When you work with the mean, you can use variance or standard deviation.
There are two ways to interpret the standard deviation. The choice depends on the shape of your
distribution. When you have a normal distribution, we can use the empirical rule. When your
distribution is not symmetric and bell shaped, we use Chebyshev’s rule.
,The last part of the videolecture is about how to determine the skewness and shape of a distribution.
For this we use the median and the mean, so it is only applicable for interval and ratio level. When
you have a perfectly bell shaped distribution, the mean and the median are the same (midst).

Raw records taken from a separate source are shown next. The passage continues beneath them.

(** * The /predict handler of app.py

    A shallow embedding of the request handler [predict] of [app.py] (a Flask
    front-end that stores an uploaded image, sends it to a hosted detection
    model and reshapes the answer) together with the properties its
    specification states about it.

    What the handler computes itself is modelled as executable functions:
    the validation chain, the [try]/[except]/[finally] statement, the choice
    of the best detection with [max], [str.title] and the [set] of tags.
    What it calls outside the process is modelled as follows.
    - The upload directory is a finite map from paths to file contents.
    - [file.save] and [os.remove] either have their nominal effect on that
      map or raise: which one happens in a given request is decided by the
      environment, described by a record [Faults].
    - The model handle is a function from the stored path, the two
      thresholds and the file system to either a raised exception or the
      decoded answer of the provider.
    - [secure_filename] is a parameter of the development: nothing proved
      here depends on what it returns.
    Logging calls are left out: they neither change the upload directory nor
    the response. *)

From Stdlib Require Import QArith Ascii String.
From stdpp Require Import gmap strings list.

Local Open Scope string_scope.
Local Open Scope Z_scope.
Local Open Scope list_scope.
(** * mautrix-whatsapp: puppet persistence and activity tracking

    A shallow embedding of [database/puppet.go] (the Puppet query object) and
    of the bridge orchestrator ([WABridge.StartUsers],
    [WABridge.UpdateActivePuppetCount]), together with the properties the
    design document states about them.

    Go values are modelled as follows:
    - [int64], [uint] and [int8] are integers of [Z] with the wrap-around of
      every arithmetic operation written out ([Int.wrap64], [Int.wrapU],
      [Int.wrap8]);
    - Go strings are [string] (sequences of bytes);
    - nullable SQL columns and the [sql.Null*] scan targets are [option];
    - the database handle, the fault behaviour of the driver, the wall clock
      and the logger form the [World] threaded through a state monad. *)

From Stdlib Require Import ZArith List String Ascii Bool Lia.
From Stdlib Require Import Permutation.
Import ListNotations.

Local Open Scope string_scope.
Local Open Scope Z_scope.

(** ** Machine integers *)

Module Int.

(** Two's complement reduction to [int64]. *)
Definition wrap64 (z : Z) : Z := (z + 2 ^ 63) mod 2 ^ 64 - 2 ^ 63.

(** Reduction to [uint] (64 bits on the platforms the bridge is built for). *)
Definition wrapU (z : Z) : Z := z mod 2 ^ 64.

(** Two's complement reduction to [int8]. *)
Definition wrap8 (z : Z) : Z := (z + 2 ^ 7) mod 2 ^ 8 - 2 ^ 7.

Definition is_int64 (z : Z) : Prop := - 2 ^ 63 <= z < 2 ^ 63.
Definition is_uint (z : Z) : Prop := 0 <= z < 2 ^ 64.
Definition is_int8 (z : Z) : Prop := - 2 ^ 7 <= z < 2 ^ 7.

(** [a - b] on [int64]. *)
Definition sub64 (a b : Z) : Z := wrap64 (a - b).

(** [n++] on [uint]. *)
Definition incrU (n : Z) : Z := wrapU (n + 1).

End Int.

(** ** Strings *)

Module strings.

(** [s[n:]] *)
Fixpoint drop (n : nat) (s : string) : string :=
  match n, s with
  | O, _ => s
  | S _, EmptyString => EmptyString
  | S n', String _ s' => drop n' s'
  end.

(** [s[:n]] *)
Fixpoint take (n : nat) (s : string) : string :=
  match n, s with
  | O, _ => EmptyString
  | S _, EmptyString => EmptyString
  | S n', String a s' => String a (take n' s')
  end.

(** [strings.HasPrefix(s, p)] *)
Fixpoint HasPrefix (s p : string) : bool :=
  match p, s with
  | EmptyString, _ => true
  | String _ _, EmptyString => false
  | String b p', String a s' => Ascii.eqb a b && HasPrefix s' p'
  end.

(** [strings.IndexRune(s, c)] for a one-byte rune; [None] stands for -1. *)
Fixpoint IndexRune (s : string) (c : ascii) : option nat :=
  match s with
  | EmptyString => None
  | String a s' =>
      if Ascii.eqb a c then Some O else option_map S (IndexRune s' c)
  end.

End strings.

(** ** [go.mau.fi/whatsmeow/types]: remote identifiers

    The library is not part of the repository; the fragment used by
    [puppet.go] and [StartUsers] is modelled here. *)

Module types.

Record JID := mkJID {
  User : string;
  RawAgent : Z;
  Device : Z;
  Integrator : Z;
  Server : string
}.

Definition DefaultUserServer : string := "s.whatsapp.net".
Definition GroupServer : string := "g.us".
Definition BroadcastServer : string := "broadcast".

(** [types.NewJID(user, server)]: only the user and server parts are set. *)
Definition NewJID (user server : string) : JID :=
  {| User := user; RawAgent := 0; Device := 0; Integrator := 0;
     Server := server |}.

(** [jid.IsEmpty()]: a JID without a server. *)
Definition IsEmpty (jid : JID) : bool := (String.length (Server jid) =? 0)%nat.

Definition EmptyJID : JID := NewJID "" "".

End types.

(** ** [mautrix/id]: content URIs (outside the repository) *)

Module id.

Record ContentURI := mkContentURI {
  Homeserver : string;
  FileID : string
}.

Definition emptyContentURI : ContentURI :=
  {| Homeserver := ""; FileID := "" |}.

(** [uri.IsEmpty()] *)
Definition IsEmpty (uri : ContentURI) : bool :=
  (String.length (Homeserver uri) =? 0)%nat
  || (String.length (FileID uri) =? 0)%nat.

(** [uri.String()] *)
Definition String_ (uri : ContentURI) : string :=
  if IsEmpty uri then ""
  else "mxc://" ++ Homeserver uri ++ "/" ++ FileID uri.

(** [id.ParseContentURI(uri)]: the parsed value and whether an error was
    returned. On error the zero value is returned. *)
Definition ParseContentURI (uri : string) : ContentURI * bool :=
  if (String.length uri =? 0)%nat then (emptyContentURI, false)
  else if negb (strings.HasPrefix uri "mxc://") then (emptyContentURI, true)
  else
    match strings.IndexRune (strings.drop 6 uri) "/"%char with
    | None => (emptyContentURI, true)
    | Some index =>
        if (index =? String.length uri - 7)%nat then (emptyContentURI, true)
        else ({| Homeserver := strings.take index (strings.drop 6 uri);
                 FileID := strings.drop (6 + index + 1) uri |}, false)
    end.

End id.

If your mean is smaller than your median, you have a negatively skewed distribution with a tail on
the left side. When your mean is higher than your median, you have positively skewed distribution, it
is the other way around.
Videolecture 2
The process of estimation contains four steps:
1. Determine the population: is presented in the research question or hypothesis
2. Draw the sample: we draw samples because populations are too high
3. Determine the sample value (X)
4. Estimates and tests by analyses
When we work with samples, we have to establish how confident we are about the estimations.

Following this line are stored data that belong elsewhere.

Lemma wf_cells_length es outs :
  List.length (wf_cells es outs) =
  (List.length (entries_cells es) + 18 * List.length outs + 3)%nat.
Proof.
  unfold wf_cells. cbn [List.length]. rewrite !length_app.
  cbn [List.length].
  assert (E : List.length (outputs_cells outs) = (18 * List.length outs)%nat).
  { induction outs as [|v outs IH]; [reflexivity|].
    unfold outputs_cells in *. cbn [flat_map]. rewrite length_app, IH.
    cbn [List.length]. assert (H : List.length (output_cells v) = 18%nat)
      by reflexivity. rewrite H. lia. }
  rewrite E. lia.
Qed.

Lemma entries_cells_length es :
  es <> [] -> (8 <= List.length (entries_cells es))%nat.
Proof.
  destruct es as [|e es]; [congruence|]. intros _.
  unfold entries_cells. cbn [flat_map]. rewrite length_app.
  assert (H : List.length (entry_cells e) = 36%nat)
    by (destruct e; reflexivity).
  rewrite H. lia.
Qed.

(** C6, as amended (EXIT compaction): the states emitted for an EXIT
    instruction, run from a well-formed tape holding at least one register or
    memory entry with the head on the start sentinel, halt in state -1 with
    the words of all output cells, in program order, compacted into one
    contiguous run that begins on the cell that held the start sentinel (the
    first cell of the tape); the head rests on the cell after the run, and
    every cell from there up to and including the former end-sentinel
    position is blank. *)
Theorem exit_compacts_output :
  forall q inst st,
    op inst = EXIT ->
    exists a st',
      translate_inst q inst st = Ok a st' /\
      forall T es outs,
        sub st' T -> es <> [] ->
        steps T
          (q, tape_at [] (wf_cells es outs))
          (-1, tape_at (flat_map (word_bits 8) outs)
                 (repeat BLANK (List.length (wf_cells es outs)
                                - 8 * List.length outs))).
Proof.
  intros q inst st Hop. rewrite (translate_inst_exit q inst Hop).
  destruct (is_ok_inv _ _ (succeeds_translate_exit q st)) as (a & st' & H).
  exists a, st'. split; [exact H|].
  intros T es outs HT Hes.
  pose proof (translate_exit_run q st a st' H T HT
                (entries_cells es ++ [BLANK]) outs []) as Hrun.
  unfold tape_at, wf_cells. cbn [rev].
  eapply steps_conf_eq; [ | | apply Hrun ].
  - f_equal. app_norm. reflexivity.
  - f_equal. rewrite app_nil_r. f_equal.
    fold (wf_cells es outs). rewrite wf_cells_length, length_app.
    cbn [List.length]. lia.
  - avoid_tac.
  - rewrite length_app. pose proof (entries_cells_length es Hes). lia.
Qed.
Lemma predator_unfed_holds (s : Simulation) (w : Work) (x y : Z) (r : Rng) :
  predator_unfed s w x y r.
Proof.
  unfold predator_unfed, predator_dies_at_random, predator_feeds,
    hunt_probability, _update_predator, predator_threshold.
  destruct (random r) as [u r1]. cbn [fst snd].
  split; [|split].
  - intros Hh. destruct (Qltb u _); [eauto|].
    destruct (_ >=? _) eqn:E; [eauto | lia].
  - intros Hlt Ht Hlive Hunfed. rewrite Hlive.
    destruct (_ >=? _) eqn:E; [lia|].
    unfold predator_hunt_or_move.
    apply Z.eqb_neq in Ht. rewrite Ht.
    destruct (and_draw (nonempty (filter _ (_get_nearby_cells s x y 2))) _ r1)
      as [hunt r2] eqn:Ehunt.
    cbn [fst] in Hunfed. subst hunt.
    set (empties := filter _ (_get_nearby_cells s x y 1)).
    destruct (and_draw (nonempty empties) _ r2) as [move r3] eqn:Emove.
    destruct move.
    + right.
      pose proof (and_draw_true _ _ _ (f_equal fst Emove)) as [Hne _].
      destruct (choose_filter _ _ r3 Hne) as [Hin Hempty].
      fold empties in Hin, Hempty. apply Z.eqb_eq in Hempty.
      destruct (choose empties r3) as [m r4]. simpl in Hin, Hempty.
      exists m, r4. split; [assumption|]. split; [assumption|]. reflexivity.
    + left. eauto.
  - intros Hno.
    rewrite (filter_none (fun c => get2 (grid s) c =? PREY)); [reflexivity|].
    intros c Hc. apply Z.eqb_neq. now apply Hno.
Qed.

Lemma prey_unfed_holds (s : Simulation) (w : Work) (x y : Z) (r : Rng) :
  prey_unfed s w x y r.
Proof.
  unfold prey_unfed, prey_dies_at_random, prey_feeds, prey_freezes,
    _update_prey, prey_threshold.
  destruct (random r) as [u r1]. cbn [fst snd].
  split; [|split].
  - intros Hh. destruct (Qltb u _); [eauto|].
    destruct (_ >=? _) eqn:E; [eauto | lia].
  - intros Hlt Hlive Hunfed. rewrite Hlive.
    destruct (_ >=? _) eqn:E; [lia|].
    destruct (and_draw _ _ r1) as [freeze r2].
    cbn [fst] in Hunfed.
    destruct freeze; [left; eauto|].
    cbn [negb andb] in Hunfed. rewrite Hunfed.
    set (empties := filter _ (_get_nearby_cells s x y 1)).
    destruct (nonempty empties) eqn:Hne; [|left; eauto].
    right.
    destruct (choose_filter _ _ r2 Hne) as [Hin Hempty].
    fold empties in Hin, Hempty. apply Z.eqb_eq in Hempty.
    destruct (choose empties r2) as [m r3]. simpl in Hin, Hempty.
    exists m, r3. split; [assumption|]. split; [assumption|]. reflexivity.
  - intros Hno.
    rewrite (filter_none (fun c => get2 (grid s) c =? SUBSTRATE));
      [apply andb_false_r|].
    intros c Hc. apply Z.eqb_neq. now apply Hno.
Qed.

(** ** The lone predator *)

Lemma fold_count_ext (f g : coord -> bool) (l : list coord) (a : Z) :
  (forall c, f c = g c) ->
  fold_left (fun count c => if f c then count + 1 else count) l a
  = fold_left (fun count c => if g c then count + 1 else count) l a.
Proof.
  intros H. revert a. induction l as [|c l IH]; intros a; simpl; [reflexivity|].
  rewrite H. apply IH.
Qed.

(** On a grid of size 5 no cell occurs twice among the neighbours of a
    cell. *)
Lemma neighbors_5_distinct :
  forallb (fun c =>
    forallb (fun p =>
      forallb (fun l => occurrences p l <? 2) (neighbor_lists_5 c))
      (all_coords 5)) (all_coords 5) = true.
Proof. vm_compute. reflexivity. Qed.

Determining the confidence interval is one way to do this. This is a range of scores we are confident
about (empirical rule and normal distribution). We are allowed to do that because of the central limit
theorem. We can draw a lot of different samples from 100 out of a population of 10.000, the
elements in the samples can vary, for example one sample can have older people or younger people
than the other. For each sample we can calculate a characteristic, for example the mean.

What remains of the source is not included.